━━━━━ The records
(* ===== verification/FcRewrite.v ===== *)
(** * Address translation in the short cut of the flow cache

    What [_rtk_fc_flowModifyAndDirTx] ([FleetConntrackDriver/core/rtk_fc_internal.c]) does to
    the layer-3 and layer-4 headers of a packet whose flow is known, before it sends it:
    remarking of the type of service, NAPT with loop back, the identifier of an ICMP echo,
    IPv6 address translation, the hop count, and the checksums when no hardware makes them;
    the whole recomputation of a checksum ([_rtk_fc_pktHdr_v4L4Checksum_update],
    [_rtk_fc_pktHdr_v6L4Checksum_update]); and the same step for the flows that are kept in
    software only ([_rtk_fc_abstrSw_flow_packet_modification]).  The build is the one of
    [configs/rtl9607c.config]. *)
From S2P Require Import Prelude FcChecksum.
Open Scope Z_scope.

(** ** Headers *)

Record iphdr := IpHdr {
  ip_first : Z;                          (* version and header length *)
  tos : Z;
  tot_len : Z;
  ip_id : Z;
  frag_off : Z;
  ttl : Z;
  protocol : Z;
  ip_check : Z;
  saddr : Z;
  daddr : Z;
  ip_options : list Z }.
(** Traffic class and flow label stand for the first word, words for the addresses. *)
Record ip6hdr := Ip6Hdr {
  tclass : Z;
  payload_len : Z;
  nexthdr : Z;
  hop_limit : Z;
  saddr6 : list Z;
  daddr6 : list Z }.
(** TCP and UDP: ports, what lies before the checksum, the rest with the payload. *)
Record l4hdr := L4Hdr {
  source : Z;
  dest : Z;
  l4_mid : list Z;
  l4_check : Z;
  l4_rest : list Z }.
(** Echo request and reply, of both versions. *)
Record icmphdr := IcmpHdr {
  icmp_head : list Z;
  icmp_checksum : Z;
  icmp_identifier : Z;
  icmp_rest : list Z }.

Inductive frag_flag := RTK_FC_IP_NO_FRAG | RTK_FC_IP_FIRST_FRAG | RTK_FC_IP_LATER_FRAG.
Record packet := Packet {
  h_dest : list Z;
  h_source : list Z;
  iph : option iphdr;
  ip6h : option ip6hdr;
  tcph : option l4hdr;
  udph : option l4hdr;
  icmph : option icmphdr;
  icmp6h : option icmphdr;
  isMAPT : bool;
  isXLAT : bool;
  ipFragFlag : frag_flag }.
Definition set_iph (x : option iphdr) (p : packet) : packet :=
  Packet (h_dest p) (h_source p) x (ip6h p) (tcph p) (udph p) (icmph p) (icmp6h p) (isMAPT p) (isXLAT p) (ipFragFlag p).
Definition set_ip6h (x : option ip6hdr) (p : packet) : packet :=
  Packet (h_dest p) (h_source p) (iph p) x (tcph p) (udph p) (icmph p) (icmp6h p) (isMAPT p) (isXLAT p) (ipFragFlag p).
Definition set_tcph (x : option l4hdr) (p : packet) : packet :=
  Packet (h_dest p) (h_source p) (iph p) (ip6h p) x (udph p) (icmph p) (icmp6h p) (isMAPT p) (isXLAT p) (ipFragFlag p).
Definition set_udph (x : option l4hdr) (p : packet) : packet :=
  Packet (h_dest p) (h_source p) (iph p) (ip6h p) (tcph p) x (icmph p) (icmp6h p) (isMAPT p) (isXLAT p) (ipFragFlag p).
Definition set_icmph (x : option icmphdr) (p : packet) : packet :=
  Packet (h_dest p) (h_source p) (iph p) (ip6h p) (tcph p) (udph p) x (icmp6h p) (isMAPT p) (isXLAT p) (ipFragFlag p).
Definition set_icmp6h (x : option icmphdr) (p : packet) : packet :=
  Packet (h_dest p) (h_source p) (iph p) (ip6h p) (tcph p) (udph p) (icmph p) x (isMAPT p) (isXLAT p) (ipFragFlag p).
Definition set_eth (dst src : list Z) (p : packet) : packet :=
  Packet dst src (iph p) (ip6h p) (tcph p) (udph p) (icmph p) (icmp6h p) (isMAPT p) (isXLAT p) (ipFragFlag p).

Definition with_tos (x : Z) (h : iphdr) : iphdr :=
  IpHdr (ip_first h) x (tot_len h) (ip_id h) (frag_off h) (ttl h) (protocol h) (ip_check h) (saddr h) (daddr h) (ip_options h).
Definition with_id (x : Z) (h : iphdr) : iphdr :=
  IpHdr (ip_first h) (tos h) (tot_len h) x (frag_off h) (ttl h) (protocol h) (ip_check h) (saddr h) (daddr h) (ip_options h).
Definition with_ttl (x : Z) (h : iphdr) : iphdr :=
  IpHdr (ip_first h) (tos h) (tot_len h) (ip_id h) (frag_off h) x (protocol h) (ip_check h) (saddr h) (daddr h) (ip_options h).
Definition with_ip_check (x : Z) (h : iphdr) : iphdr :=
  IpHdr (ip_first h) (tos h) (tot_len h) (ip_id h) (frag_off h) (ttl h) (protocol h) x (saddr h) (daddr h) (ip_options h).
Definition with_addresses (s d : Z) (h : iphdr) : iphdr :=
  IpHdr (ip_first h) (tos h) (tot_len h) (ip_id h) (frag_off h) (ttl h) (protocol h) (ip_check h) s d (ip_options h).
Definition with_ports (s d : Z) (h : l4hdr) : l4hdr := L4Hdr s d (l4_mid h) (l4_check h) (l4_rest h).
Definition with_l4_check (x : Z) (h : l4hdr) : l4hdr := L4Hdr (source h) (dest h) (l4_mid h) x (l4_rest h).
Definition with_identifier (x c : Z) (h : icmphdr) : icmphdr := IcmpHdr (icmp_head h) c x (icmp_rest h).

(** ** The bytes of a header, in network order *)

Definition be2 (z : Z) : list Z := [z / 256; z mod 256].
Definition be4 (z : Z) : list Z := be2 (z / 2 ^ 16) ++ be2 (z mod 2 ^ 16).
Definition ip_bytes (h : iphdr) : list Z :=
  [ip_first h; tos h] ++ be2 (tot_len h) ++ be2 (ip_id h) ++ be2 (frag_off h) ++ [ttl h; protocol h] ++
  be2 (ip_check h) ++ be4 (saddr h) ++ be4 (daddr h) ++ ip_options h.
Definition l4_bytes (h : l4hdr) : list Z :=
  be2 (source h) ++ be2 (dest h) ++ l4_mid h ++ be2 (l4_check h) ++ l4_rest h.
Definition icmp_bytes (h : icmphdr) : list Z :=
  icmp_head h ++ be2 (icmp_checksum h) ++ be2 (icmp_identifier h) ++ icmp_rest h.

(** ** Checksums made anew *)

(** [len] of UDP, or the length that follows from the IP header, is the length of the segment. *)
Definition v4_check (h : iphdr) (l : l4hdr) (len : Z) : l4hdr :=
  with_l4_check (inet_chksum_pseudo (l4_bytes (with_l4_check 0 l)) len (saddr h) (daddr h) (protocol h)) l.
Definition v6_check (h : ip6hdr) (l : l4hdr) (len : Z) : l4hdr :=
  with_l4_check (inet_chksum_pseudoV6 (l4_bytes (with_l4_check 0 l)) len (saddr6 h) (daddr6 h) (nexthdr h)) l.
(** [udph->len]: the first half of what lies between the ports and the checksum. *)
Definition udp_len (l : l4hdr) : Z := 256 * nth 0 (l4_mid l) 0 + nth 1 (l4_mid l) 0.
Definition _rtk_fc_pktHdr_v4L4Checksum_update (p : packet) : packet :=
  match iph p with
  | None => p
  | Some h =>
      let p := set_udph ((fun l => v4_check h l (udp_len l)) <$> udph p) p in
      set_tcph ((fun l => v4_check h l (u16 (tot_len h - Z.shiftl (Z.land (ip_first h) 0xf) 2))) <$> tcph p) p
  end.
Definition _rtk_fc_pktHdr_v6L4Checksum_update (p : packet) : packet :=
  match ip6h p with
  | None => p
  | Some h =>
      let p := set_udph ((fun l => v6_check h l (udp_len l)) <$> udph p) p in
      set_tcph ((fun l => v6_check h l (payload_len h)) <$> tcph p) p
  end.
━━━━━━━━━━
━━━━━ The records
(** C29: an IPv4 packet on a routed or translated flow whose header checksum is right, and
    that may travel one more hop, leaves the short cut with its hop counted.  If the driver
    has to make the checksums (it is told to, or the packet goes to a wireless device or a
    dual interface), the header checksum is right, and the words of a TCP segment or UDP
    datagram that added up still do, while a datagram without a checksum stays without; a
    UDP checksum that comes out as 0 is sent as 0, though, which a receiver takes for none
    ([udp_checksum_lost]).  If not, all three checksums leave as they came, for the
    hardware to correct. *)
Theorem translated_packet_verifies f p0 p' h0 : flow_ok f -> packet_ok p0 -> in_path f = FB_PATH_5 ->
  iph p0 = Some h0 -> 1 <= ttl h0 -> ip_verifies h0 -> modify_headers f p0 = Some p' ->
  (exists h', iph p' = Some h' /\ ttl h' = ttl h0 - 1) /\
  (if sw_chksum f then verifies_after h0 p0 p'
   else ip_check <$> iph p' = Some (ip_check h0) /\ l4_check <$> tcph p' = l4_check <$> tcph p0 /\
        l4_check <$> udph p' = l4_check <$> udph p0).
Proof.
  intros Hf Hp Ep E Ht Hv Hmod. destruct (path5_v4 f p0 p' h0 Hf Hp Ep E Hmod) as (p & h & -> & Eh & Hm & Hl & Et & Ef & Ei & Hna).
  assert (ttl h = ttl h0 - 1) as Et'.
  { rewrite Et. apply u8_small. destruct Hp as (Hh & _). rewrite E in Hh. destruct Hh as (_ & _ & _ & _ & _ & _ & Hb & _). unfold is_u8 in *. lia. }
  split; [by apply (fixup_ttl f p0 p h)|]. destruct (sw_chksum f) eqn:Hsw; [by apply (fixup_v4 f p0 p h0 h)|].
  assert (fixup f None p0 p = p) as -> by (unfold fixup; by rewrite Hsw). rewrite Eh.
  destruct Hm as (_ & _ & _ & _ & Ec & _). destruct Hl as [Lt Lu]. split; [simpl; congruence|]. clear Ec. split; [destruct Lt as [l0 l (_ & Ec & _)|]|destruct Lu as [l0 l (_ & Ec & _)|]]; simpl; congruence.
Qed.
━━━━━━━━━━
━━━━━ The records
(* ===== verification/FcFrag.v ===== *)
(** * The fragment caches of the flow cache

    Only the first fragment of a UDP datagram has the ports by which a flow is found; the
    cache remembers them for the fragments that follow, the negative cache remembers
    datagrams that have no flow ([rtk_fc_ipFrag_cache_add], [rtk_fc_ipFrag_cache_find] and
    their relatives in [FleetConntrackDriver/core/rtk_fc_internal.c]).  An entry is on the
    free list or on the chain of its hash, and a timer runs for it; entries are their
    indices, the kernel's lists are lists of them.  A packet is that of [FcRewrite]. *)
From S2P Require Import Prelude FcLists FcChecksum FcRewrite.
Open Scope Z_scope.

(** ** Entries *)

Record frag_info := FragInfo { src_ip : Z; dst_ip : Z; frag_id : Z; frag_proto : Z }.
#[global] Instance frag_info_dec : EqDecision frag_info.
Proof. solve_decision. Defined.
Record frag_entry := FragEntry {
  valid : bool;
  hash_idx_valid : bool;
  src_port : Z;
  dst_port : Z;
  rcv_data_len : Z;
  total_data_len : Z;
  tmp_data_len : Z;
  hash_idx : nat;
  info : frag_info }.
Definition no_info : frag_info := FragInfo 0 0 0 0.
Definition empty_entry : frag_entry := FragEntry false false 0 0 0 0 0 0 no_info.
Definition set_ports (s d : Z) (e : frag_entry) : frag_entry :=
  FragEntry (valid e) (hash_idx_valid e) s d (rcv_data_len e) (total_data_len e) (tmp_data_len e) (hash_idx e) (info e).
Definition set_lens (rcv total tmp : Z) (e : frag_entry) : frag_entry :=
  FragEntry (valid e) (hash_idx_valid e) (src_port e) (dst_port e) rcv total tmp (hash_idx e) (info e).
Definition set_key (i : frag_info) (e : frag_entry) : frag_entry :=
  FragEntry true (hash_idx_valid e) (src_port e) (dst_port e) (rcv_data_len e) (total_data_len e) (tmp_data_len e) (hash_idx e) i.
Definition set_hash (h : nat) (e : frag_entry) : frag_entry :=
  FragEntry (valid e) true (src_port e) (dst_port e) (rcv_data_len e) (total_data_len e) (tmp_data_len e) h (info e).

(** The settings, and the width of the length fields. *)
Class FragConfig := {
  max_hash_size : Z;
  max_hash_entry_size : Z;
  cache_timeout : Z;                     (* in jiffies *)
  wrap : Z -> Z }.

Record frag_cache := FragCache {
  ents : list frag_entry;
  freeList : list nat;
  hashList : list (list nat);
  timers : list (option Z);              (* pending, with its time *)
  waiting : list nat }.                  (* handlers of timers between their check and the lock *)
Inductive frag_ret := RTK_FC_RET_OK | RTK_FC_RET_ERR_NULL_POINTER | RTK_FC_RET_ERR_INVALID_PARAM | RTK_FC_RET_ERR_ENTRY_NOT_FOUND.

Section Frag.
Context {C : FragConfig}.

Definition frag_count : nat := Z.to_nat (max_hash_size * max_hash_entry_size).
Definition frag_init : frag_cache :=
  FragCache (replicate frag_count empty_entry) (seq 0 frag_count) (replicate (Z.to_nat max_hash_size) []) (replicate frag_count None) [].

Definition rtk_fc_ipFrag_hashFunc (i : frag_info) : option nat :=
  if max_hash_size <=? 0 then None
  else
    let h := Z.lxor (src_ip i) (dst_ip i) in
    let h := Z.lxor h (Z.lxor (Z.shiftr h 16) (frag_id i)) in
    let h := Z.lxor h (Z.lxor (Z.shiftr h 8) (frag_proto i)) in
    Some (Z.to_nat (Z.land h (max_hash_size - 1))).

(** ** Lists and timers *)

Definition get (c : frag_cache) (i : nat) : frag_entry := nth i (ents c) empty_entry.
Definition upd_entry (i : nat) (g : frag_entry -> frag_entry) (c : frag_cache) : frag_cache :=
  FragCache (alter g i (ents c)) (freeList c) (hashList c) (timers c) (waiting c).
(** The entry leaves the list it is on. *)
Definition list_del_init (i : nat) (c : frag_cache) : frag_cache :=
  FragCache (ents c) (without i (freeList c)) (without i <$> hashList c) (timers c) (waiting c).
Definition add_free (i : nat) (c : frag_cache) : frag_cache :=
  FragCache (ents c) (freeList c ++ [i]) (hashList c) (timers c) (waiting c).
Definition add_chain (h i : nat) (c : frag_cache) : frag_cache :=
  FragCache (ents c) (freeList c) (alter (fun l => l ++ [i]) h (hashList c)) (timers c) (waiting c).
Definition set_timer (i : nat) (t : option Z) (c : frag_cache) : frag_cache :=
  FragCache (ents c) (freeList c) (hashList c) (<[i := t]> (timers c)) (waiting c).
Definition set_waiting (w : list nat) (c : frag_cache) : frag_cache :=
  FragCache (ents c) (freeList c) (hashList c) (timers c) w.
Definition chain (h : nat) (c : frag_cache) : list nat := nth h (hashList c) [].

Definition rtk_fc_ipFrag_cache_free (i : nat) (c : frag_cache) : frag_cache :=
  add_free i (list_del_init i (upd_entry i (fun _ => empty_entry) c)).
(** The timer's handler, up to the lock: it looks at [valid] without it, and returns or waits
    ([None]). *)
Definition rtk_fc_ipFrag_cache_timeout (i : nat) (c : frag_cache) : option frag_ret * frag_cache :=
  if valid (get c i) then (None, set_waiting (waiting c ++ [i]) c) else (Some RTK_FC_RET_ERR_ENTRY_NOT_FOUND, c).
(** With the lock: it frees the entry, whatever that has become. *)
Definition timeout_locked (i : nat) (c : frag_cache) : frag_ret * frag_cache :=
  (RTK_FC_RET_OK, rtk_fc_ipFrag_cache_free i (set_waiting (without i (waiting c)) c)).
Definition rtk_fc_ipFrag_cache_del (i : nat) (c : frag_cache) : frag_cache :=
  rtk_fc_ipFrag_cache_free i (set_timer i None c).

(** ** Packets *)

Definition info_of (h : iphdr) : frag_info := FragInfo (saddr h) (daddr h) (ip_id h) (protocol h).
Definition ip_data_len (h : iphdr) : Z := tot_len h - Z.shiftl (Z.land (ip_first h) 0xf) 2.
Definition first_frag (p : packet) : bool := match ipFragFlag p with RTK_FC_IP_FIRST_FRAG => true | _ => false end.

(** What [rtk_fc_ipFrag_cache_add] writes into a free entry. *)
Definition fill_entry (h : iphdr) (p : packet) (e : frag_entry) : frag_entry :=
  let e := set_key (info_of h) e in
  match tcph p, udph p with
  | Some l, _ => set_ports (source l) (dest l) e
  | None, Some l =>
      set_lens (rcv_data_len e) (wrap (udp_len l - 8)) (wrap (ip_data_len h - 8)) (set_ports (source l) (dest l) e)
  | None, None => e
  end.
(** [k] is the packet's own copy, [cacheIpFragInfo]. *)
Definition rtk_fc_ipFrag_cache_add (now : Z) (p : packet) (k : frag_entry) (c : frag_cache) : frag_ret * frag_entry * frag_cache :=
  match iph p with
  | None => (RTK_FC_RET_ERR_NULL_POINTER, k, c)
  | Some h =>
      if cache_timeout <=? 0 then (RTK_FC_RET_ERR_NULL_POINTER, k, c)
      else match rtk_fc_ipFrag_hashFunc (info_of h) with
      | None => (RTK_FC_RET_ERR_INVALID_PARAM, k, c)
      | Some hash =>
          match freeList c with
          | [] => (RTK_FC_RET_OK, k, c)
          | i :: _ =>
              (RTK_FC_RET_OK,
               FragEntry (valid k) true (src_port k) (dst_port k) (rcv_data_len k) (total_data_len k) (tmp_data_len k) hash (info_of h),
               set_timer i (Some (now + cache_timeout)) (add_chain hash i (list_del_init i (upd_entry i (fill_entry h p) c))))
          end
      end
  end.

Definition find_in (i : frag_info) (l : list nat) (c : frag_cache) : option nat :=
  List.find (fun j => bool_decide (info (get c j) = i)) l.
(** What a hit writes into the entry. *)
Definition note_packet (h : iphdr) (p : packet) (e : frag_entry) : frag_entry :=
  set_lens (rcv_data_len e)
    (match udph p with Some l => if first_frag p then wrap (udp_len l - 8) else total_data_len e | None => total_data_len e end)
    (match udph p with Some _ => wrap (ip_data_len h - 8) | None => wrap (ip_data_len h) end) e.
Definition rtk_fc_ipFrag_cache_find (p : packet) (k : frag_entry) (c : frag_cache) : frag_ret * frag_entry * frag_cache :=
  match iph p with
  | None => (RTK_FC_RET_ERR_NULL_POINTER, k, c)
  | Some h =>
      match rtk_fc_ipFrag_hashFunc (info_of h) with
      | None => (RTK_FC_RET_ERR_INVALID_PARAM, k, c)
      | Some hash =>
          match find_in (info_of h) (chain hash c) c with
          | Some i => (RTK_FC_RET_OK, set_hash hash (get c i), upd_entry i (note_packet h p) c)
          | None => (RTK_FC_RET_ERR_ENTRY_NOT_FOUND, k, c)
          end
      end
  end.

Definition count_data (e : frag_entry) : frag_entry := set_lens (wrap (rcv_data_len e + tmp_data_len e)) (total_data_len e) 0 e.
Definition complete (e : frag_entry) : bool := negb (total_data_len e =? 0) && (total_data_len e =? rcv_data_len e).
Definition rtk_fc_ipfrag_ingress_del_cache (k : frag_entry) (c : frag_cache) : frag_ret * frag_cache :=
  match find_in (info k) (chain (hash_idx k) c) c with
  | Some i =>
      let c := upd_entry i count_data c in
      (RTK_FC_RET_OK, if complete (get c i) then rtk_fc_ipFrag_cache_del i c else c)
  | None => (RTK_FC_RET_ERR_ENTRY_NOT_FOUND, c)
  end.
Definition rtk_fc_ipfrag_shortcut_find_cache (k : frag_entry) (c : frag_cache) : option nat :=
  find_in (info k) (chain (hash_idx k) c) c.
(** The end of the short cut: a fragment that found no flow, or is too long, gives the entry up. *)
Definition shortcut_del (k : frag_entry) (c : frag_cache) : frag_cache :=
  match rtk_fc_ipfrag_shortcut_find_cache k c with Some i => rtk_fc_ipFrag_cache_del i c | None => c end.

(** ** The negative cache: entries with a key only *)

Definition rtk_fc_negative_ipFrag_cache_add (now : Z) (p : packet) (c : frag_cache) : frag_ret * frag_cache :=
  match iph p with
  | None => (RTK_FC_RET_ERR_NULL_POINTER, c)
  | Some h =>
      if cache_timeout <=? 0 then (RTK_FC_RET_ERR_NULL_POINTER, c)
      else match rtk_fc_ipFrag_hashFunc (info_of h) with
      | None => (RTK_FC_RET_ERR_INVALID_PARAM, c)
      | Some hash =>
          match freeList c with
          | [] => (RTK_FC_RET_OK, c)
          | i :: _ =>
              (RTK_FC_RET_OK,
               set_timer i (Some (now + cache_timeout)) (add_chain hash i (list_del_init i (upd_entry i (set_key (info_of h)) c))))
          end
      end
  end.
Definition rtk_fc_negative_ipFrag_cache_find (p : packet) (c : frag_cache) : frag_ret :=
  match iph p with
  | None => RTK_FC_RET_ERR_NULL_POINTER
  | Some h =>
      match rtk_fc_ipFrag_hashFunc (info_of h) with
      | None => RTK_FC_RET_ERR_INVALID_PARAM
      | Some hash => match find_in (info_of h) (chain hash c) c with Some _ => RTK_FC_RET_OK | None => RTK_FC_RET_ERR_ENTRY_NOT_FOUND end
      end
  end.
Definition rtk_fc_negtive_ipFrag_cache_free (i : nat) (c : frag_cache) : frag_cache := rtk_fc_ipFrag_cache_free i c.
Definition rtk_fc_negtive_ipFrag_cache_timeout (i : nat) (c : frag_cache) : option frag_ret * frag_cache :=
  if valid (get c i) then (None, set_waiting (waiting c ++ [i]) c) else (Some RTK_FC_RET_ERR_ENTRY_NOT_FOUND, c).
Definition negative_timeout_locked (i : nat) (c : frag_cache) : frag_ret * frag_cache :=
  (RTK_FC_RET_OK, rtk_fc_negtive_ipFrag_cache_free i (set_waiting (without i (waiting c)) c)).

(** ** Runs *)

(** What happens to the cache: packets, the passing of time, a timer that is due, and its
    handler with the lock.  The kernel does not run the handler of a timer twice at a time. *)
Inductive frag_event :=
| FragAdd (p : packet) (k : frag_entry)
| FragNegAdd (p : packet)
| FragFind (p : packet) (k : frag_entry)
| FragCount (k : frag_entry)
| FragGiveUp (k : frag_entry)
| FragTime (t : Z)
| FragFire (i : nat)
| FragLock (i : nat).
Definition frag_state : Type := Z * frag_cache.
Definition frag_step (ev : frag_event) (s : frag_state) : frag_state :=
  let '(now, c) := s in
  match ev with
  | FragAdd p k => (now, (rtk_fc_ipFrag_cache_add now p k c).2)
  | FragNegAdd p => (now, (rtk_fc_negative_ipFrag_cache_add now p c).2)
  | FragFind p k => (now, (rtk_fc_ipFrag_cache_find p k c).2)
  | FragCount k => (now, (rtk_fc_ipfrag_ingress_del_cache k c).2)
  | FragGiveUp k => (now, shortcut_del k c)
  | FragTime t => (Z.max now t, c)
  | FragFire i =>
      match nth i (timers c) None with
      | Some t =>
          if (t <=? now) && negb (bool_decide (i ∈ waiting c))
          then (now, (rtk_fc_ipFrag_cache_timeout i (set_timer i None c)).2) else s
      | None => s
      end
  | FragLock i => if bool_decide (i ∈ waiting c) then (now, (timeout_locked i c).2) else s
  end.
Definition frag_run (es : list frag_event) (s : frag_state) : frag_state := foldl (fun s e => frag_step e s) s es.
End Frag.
━━━━━━━━━━
Reproduce exactly the lines above from the line with "(* ===== verification/FcRewrite.v ===== *)" to the line with "Definition set_ip6h (x", including both, and add nothing.

(* ===== verification/FcRewrite.v ===== *)
(** * Address translation in the short cut of the flow cache

    What [_rtk_fc_flowModifyAndDirTx] ([FleetConntrackDriver/core/rtk_fc_internal.c]) does to
    the layer-3 and layer-4 headers of a packet whose flow is known, before it sends it:
    remarking of the type of service, NAPT with loop back, the identifier of an ICMP echo,
    IPv6 address translation, the hop count, and the checksums when no hardware makes them;
    the whole recomputation of a checksum ([_rtk_fc_pktHdr_v4L4Checksum_update],
    [_rtk_fc_pktHdr_v6L4Checksum_update]); and the same step for the flows that are kept in
    software only ([_rtk_fc_abstrSw_flow_packet_modification]).  The build is the one of
    [configs/rtl9607c.config]. *)
From S2P Require Import Prelude FcChecksum.
Open Scope Z_scope.

(** ** Headers *)

Record iphdr := IpHdr {
  ip_first : Z;                          (* version and header length *)
  tos : Z;
  tot_len : Z;
  ip_id : Z;
  frag_off : Z;
  ttl : Z;
  protocol : Z;
  ip_check : Z;
  saddr : Z;
  daddr : Z;
  ip_options : list Z }.
(** Traffic class and flow label stand for the first word, words for the addresses. *)
Record ip6hdr := Ip6Hdr {
  tclass : Z;
  payload_len : Z;
  nexthdr : Z;
  hop_limit : Z;
  saddr6 : list Z;
  daddr6 : list Z }.
(** TCP and UDP: ports, what lies before the checksum, the rest with the payload. *)
Record l4hdr := L4Hdr {
  source : Z;
  dest : Z;
  l4_mid : list Z;
  l4_check : Z;
  l4_rest : list Z }.
(** Echo request and reply, of both versions. *)
Record icmphdr := IcmpHdr {
  icmp_head : list Z;
  icmp_checksum : Z;
  icmp_identifier : Z;
  icmp_rest : list Z }.

Inductive frag_flag := RTK_FC_IP_NO_FRAG | RTK_FC_IP_FIRST_FRAG | RTK_FC_IP_LATER_FRAG.
Record packet := Packet {
  h_dest : list Z;
  h_source : list Z;
  iph : option iphdr;
  ip6h : option ip6hdr;
  tcph : option l4hdr;
  udph : option l4hdr;
  icmph : option icmphdr;
  icmp6h : option icmphdr;
  isMAPT : bool;
  isXLAT : bool;
  ipFragFlag : frag_flag }.
Definition set_iph (x : option iphdr) (p : packet) : packet :=
  Packet (h_dest p) (h_source p) x (ip6h p) (tcph p) (udph p) (icmph p) (icmp6h p) (isMAPT p) (isXLAT p) (ipFragFlag p).
Definition set_ip6h (x : option ip6hdr) (p : packet) : packet :=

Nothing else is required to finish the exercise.